Our Iraq Mystery

A late night Iraq thought: One of the strangest things about the war is that we know virtually nothing about the people we’re fighting. Over the past couple of weeks, someone’s been slaughtering dozens of police officers, members of the Iraqi national guard, and other, near the city of Mosul. On Friday and Saturday, someone launched a wave of attacks that killed more than 50 and wounded scores more in Baghdad and Mosul. Someone attacked U.S. troops Friday and Saturday, too, killing at least half a dozen. Last month, we sent thousands of troops against someone we wanted out of Fallujah. Dozens of our troops died there along with hundreds of enemy fighters.

But just who’s carrying out all these attacks? How are they keeping this thing up after 20 months of fighting? Where do they get the fighters? The weapons? The money? Honestly, after reading the accounts of fighting for the past few months, it’s mostly a mystery. The labels attached to our enemies vary and have evolved: They used to be thugs, gunmen, and noncompliant elements; or sometimes Saddam loyalists or dead-enders. Now they are insurgents, rebels or anti-Iraqi forces (as well as the catch-all label, terrorists and murderers); sometimes guerrillas or even “resistors” as I saw on one web site. But those are all just labels. Some try to be neutral. Others are loaded with political or emotional spin. None really gets us to the nature of the people we’re trying to deal with.

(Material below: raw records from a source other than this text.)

(** X18. The three header parsers agree on every line the generic parser
    matches. When it answers a descriptor, the canonical-schema parser and
    the converter script accept the stripped line too, and all three read
    the same id, name, size and type. When it raises, on an id or a size
    with more digits than [int] converts, the canonical-schema parser
    raises the same error on the stripped line and the converter script,
    which catches it, skips the line. *)
Theorem header_parsers_agree (line : text) :
  (forall f : field,
     UdfParser.parse_line line = Ok (Some f) ->
     RawData.parse_line (strip line)
     = Ok (Some (mkField (f_id f) (f_name f) (f_size f) (f_type f) None))
     /\ Converter.parse_line (strip line)
        = Some (mkField (f_id f) (f_name f) (f_size f) (f_type f) None))
  /\ (forall e : exn,
        UdfParser.parse_line line = Raise e ->
        RawData.parse_line (strip line) = Raise e
        /\ Converter.parse_line (strip line) = None).
Proof.
  split.
  - intros f Hf. apply parser_parse_line_inv in Hf.
    destruct Hf
      as [g1 [g2 [g3 [g4 [g5 [g6 [g7 [g8 [[rest [H4 H8]] [H1 [H3 ->]]]]]]]]]]].
    cbn [f_id f_name f_size f_type]. split.
    + rewrite (rawdata_parse_line_columns _ _ _ _ _ _ H4).
      exact (two_ints_fit _ g1 g3
               (fun field_id size =>
                  Ok (Some (mkField field_id (strip g2) size (strip g4)
                              None))) H1 H3).
    + rewrite (converter_parse_line_columns _ _ _ _ _ rest H4)
        by exact (four_more_colons _ _ _ _ _ H8).
      destruct H4 as [w1 [w2 [w3 [_ [[N1 C1] [_ [[N3 C3] _]]]]]]].
      rewrite (py_int_digits g1 N1 C1 H1), (py_int_digits g3 N3 C3 H3).
      reflexivity.
  - intros e He. apply parser_parse_line_raise_iff in He.
    destruct He
      as [-> [g1 [g2 [g3 [g4 [g5 [g6 [g7 [g8 [[rest [H4 H8]] Hlong]]]]]]]]]].
    split.
    + rewrite (rawdata_parse_line_columns _ _ _ _ _ _ H4).
      apply two_ints_overlong, Hlong.
    + rewrite (converter_parse_line_columns _ _ _ _ _ rest H4)
        by exact (four_more_colons _ _ _ _ _ H8).
      destruct H4 as [w1 [w2 [w3 [_ [[N1 C1] [_ [[N3 C3] _]]]]]]].
      destruct Hlong as [Hlong|Hlong].
      * rewrite (py_int_overlong g1 C1 Hlong). reflexivity.
      * rewrite (py_int_overlong g3 C3 Hlong).
        destruct (py_int g1); reflexivity.
Qed.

Based on a story The New York Times ran the other day on intelligence our military says it gathered in Fallujah, here’s what we know about who’s responsible for all the above: Overwhelmingly, the fighters are Iraqis, with a sprinkling of foreigners mixed in. There are 8,000 to 12,000 “hard-core” insurgents, with another 8,000 closet insurgents rendering aid, for a total of 20,000. They are said to be a mix of ” former Baathists, radical Sunnis and Shiites, foreign fighters and criminals.” They get money from former Baathists and Saddam’s relatives; “Islamic charities” (the term the story uses) and donors in Saudi Arabia also move cash to the fighters through Syria. The story makes this unqualified and unattributed assertion: “The insurgency also has had no trouble recruiting new foot soldiers.” The article closes by saying that Gen. Richard Myers, the chairman of the Joint Chiefs of Staff, declined to speculate on the size of the insurgency. He did say that former Iraqi army and Republican Guard officers (cashiered en masse by the U.S. authorities soon after “mission accomplished”) pose the biggest security threat in Iraq now.

Does all that add up when you look at the continuing or growing ferocity of the insurgent attacks? That a group of guys who show up to fight in masks and tennis shoes, like a street gang that likes to pray a lot, a group of guys about half the size of the New York Police Department, is thwarting the will of the World’s Only Superpower and spreading mayhem over thousands of square miles on a daily basis?

At this point, you stop expecting anyone in the president’s group to talk straight to the public about what’s going on in Iraq. But you also start to wonder whether they talk straight among themselves about it, or whether they have any better idea of what they’re up against than The New York Times does.